The two-headed wolf leading the pack who originally inhabited the tower: radiation mutation? Or simple mythic throwback? Either way, we’re now in magical realism territory. How the damnificados dispose of the wolves was a fine piece of character development that sets the tone for the novel: no unnecessary violence, no cruelty, no rampant body counts unless absolutely necessary. The wolves come back when they’re needed, so there is also tidy storytelling, nothing left dangling or undealt with. The giant snakes are important, as are the crocodiles who come with the floods, and the five immense carved heads that appear at the city gates when the floods recede. Wilson’s characters are effortlessly individual: the giant man they call the Chinaman who never speaks, Nacho’s big brother Emil the picaresque traveller (who will surely be played by Chris Pratt in the Hollywoodisation of this novel), the engulfing passion of Maria the ex-beauty queen and salon owner, Shivarov the creator of bespoke limbless beggars, and Nacho himself, a character who unpeels a new layer with each chapter.

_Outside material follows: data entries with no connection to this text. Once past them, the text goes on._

Lemma pool1_reachable : rtc PoolFacts.step (Pool.start 1) pool1.
Proof. eapply exec_rtc; [apply working_steps|]. evaluate_some. Qed.

(** The store of the serving node, and its engine once "me" has asked for the block. *)
Definition bstore : AuthedBlockstore.AuthedBlockstore store :=
  AuthedBlockstore.NewAuthBlockstore (<[hash data := data]> ∅) (λ _ _ _ _, true).
Definition asked : Message.impl := (Message.AddEntry w0 2 WantType_Block true (Message.newMsg false)).2.
Definition serving : Engine.Engine store queue scores :=
  Engine.MessageReceived None "me" asked (Engine.NewEngine bstore no_scores [] 1).
Definition task0 : Task := mkTask w0 2 1 (mkTaskData true true 1 true).

(** What the asking node hears on a stream with the bytes of the answer, and what it does. *)
Definition answer : Message.impl :=
  match (Engine.nextEnvelope 1 [None] [] serving).2 with
  | Some (Ok env) => Engine.env_Message env | _ => Message.newMsg false end.
Definition answer_bytes : bytes := default [] (Framing.ToNetV1 answer).
Definition heard_answer : Net.world hosted := default node (Net.handleNewStream 1 "bob" answer_bytes node).
Definition arrived : Message.impl :=
  match NetFacts.received (Net.events heard_answer) with [(_, m)] => m | _ => Message.newMsg false end.
Definition fetched : Bitswap.Bitswap store queue scores * list Bitswap.bs_event :=
  default (node1, []) (Bitswap.ReceiveMessage None no_choice no_choice false None "bob" arrived node1).

Lemma bstore_hashed : Transfer.hashed (AuthedBlockstore.source (Engine.bsm serving)).
Proof.
  assert (Engine.bsm serving = bstore) as -> by reflexivity. unfold Transfer.hashed. cbn [bstore AuthedBlockstore.NewAuthBlockstore AuthedBlockstore.source].
  intros c b. cbn [bs_Get Env.blockstore]. destruct (_ !! c) as [d|] eqn:E; [|done]. intros [= <-].
  apply lookup_insert_Some in E as [[<- <-]|[_ E]]; [done|discriminate (eq_trans (eq_sym E) (lookup_empty c))].
Qed.

(** The serving node: "me" asks for the block; a worker prepares it, another one
    sends it, and then both wait. *)
Definition bob : Bitswap.Bitswap store queue scores := Bitswap.New "bob" bstore no_scores [] 1 true true true.
Abbreviation served := (Outbox.pipe store queue scores).
Definition serve : list (served → option served) :=
  [λ s, Some (Outbox.set_engine (Engine.MessageReceived None "me" asked (Outbox.engine s)) s);
   Outbox.hand 0 0; Outbox.pop_step 0; Outbox.build_step None 0; Outbox.receive 0; Outbox.message_sent 0;
   Outbox.send_step true 0; Outbox.hand 0 0; Outbox.pop_step 0; Outbox.wake_signal 0].
Definition bob0 : served := Outbox.StartWorkers 1 bob.
Definition bob1 : served := default bob0 (exec serve bob0).

Lemma serve_steps : Forall (λ f : served → option served, ∀ x y, f x = Some y → OutboxFacts.step x y) serve.
Proof.
  unfold serve. rewrite !Forall_cons. split_and!; [intros x y Hs..|by apply Forall_nil].
  - injection Hs as <-. apply OutboxFacts.st_handler. constructor.
  - apply OutboxFacts.st_worker. by eapply OutboxFacts.i_hand.
  - apply OutboxFacts.st_worker. by eapply OutboxFacts.i_pop.
  - apply OutboxFacts.st_worker. by eapply OutboxFacts.i_build.
  - apply OutboxFacts.st_worker. by eapply OutboxFacts.i_receive.
  - apply OutboxFacts.st_worker. by eapply OutboxFacts.i_sent.
  - apply OutboxFacts.st_worker. by eapply OutboxFacts.i_send.
  - apply OutboxFacts.st_worker. by eapply OutboxFacts.i_hand.
  - apply OutboxFacts.st_worker. by eapply OutboxFacts.i_pop.
  - apply OutboxFacts.st_worker. by eapply OutboxFacts.i_signal.
Qed.

Lemma bob1_reachable : rtc OutboxFacts.step bob0 bob1.
Proof. eapply exec_rtc; [apply serve_steps|]. evaluate_some. Qed.

Lemma bob1_rests s : ¬ OutboxFacts.istep bob1 s.
Proof.
  assert (Outbox.eworkers bob1 = [Outbox.EWait 1]) as E1 by evaluate.
  assert (Outbox.nworkers bob1 = [Outbox.NAwait (Some 1%nat)]) as E2 by evaluate.
  assert (Outbox.chans bob1 = [Outbox.mkChan None true; Outbox.mkChan None false]) as E3 by evaluate.
  assert (Outbox.ctx_done bob1 = false) as E4 by evaluate.
  assert (Engine.workSignal (Outbox.engine bob1) = false) as E5 by evaluate.
  generalize dependent bob1. intros x E1 E2 E3 E4 E5 Hs.
  destruct Hs as [i j|i|i|i|i|i|f i|i|j|j|j|ok j|j]; unfold Outbox.hand, Outbox.offer_closed, Outbox.offer_quit,
    Outbox.pop_step, Outbox.wake_signal, Outbox.wake_done, Outbox.build_step, Outbox.exit_step, Outbox.outbox_ended, Outbox.receive,
    Outbox.message_sent, Outbox.send_step, Outbox.quit in *; rewrite ?E1, ?E2, ?E3, ?E4, ?E5 in *;
    try (destruct i as [|i]; cbn in *); try (destruct j as [|j]; cbn in * ); try done; rewrite ?E3 in *; done.
Qed.

(** Two nodes of a rate-limited virtual network; "bob" sends "me" a message. *)
#[export] Instance rate_limiter : RateLimiterLib := {|
  RateLimit := Z; RateLimiter := Z; NewRateLimiter r := r; Limit _ size r := (size * r, r) |}.
Definition sending (n : VNet.network) : option (VNet.network * option error) :=
  VNet.client_SendMessage (RL := rate_limiter) 100 20 3 0 "me" asked n.
Definition call_send (n : VNet.network) : option VNet.network :=
  match sending n with Some (n', None) => Some n' | _ => None end.
Definition vnet_calls : list (VNet.network → option VNet.network) :=
  [λ n, Some (VNet.Adapter "bob" [] n).2; λ n, Some (VNet.Adapter "me" [] n).2; λ n, Some (VNet.SetDelegate 1 n)].
Definition vnet1 : VNet.network := default VNet.RateLimitedVirtualNetwork (exec vnet_calls VNet.RateLimitedVirtualNetwork).
Definition vnet2 : VNet.network := default vnet1 (call_send vnet1).
Definition adapter2 : VNet.adapter := default (VNet.mkAdapter "" [] 0 0 false [] false []) (VNet.adapters vnet2 !! 1%nat).

Lemma vnet2_reachable :
  rtc VNetFacts.step (VNet.RateLimitedVirtualNetwork, []) (vnet2, [(1%nat, ("bob", Message.Clone asked))]).
Proof.
  eapply rtc_l; [apply (VNetFacts.st_adapter "bob" [])|]. eapply rtc_l; [apply (VNetFacts.st_adapter "me" [])|].
  eapply rtc_l; [apply (VNetFacts.st_delegate 1)|]. apply rtc_once.
  assert (sending vnet1 = Some (vnet2, None)) as Hs.
  { assert (match sending vnet1 with Some (_, None) => true | _ => false end = true) as E by evaluate.
    unfold vnet2, call_send. destruct (sending vnet1) as [[n' [e|]]|]; done. }
  eapply (VNetFacts.st_send (RL := rate_limiter) 100 20 3 0 (VNet.mkAdapter "bob" _ 0 0 false [] false []) "me" 1 asked); [reflexivity|evaluate|exact Hs].
Qed.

artwork by Peter Garcia to illustrate the novel

He’s a teacher, a leader, a community organiser, he knows his poisonous mushrooms and can recite the history of the world. He loves secretly, does nothing about it because he fears her rejection, and worries constantly about the safety of his people. He’s an angel with crutches for wings and abstruse survivalist knowledge, and speaks heaven knows how many languages. However, his impairment is taken away from him through an unspecified transcendental miracle, as if to reward him for his goodness. I find this reward out of nowhere rather odd, and troublesome in how we are expected to feel about Nacho. The removal of his bodily impairment tells us that such a physical difference isn’t suitable, is in the way of true love (not that the miracle gets him anywhere), and will have to be changed before Nacho can achieve whatever he wants to achieve. It’s certainly a fantasy. People in the real world live with difference without the hope of a miracle and an overnight restoration of muscle tone, nerve endings and bones to what society thinks is normal. Giving Nacho a transformative reward is perfectly suitable within mythic storytelling patterns, but this particular reward feels superficial. It produces a similar effect to narrating the novel from a (mostly) male perspective. Only two women are named, or have anything to say; the world of the damnificados is a man’s world where women are faceless and voiceless, ignored and of no account. Nacho too becomes anonymous when the essential part of his body that has shaped his personality is taken away, he runs like anyone else, and fades from view. His difference has been taken away, which seems a pity, since, within the novel, his difference made him individual.

Damnificados is based on the real events in Caracas, Venezuela, when an abandoned tower block was temporarily inhabited by hundreds of outcasts for seven years. Wilson added the multilingual ghosts and the avenging two-headed wolves, obviously.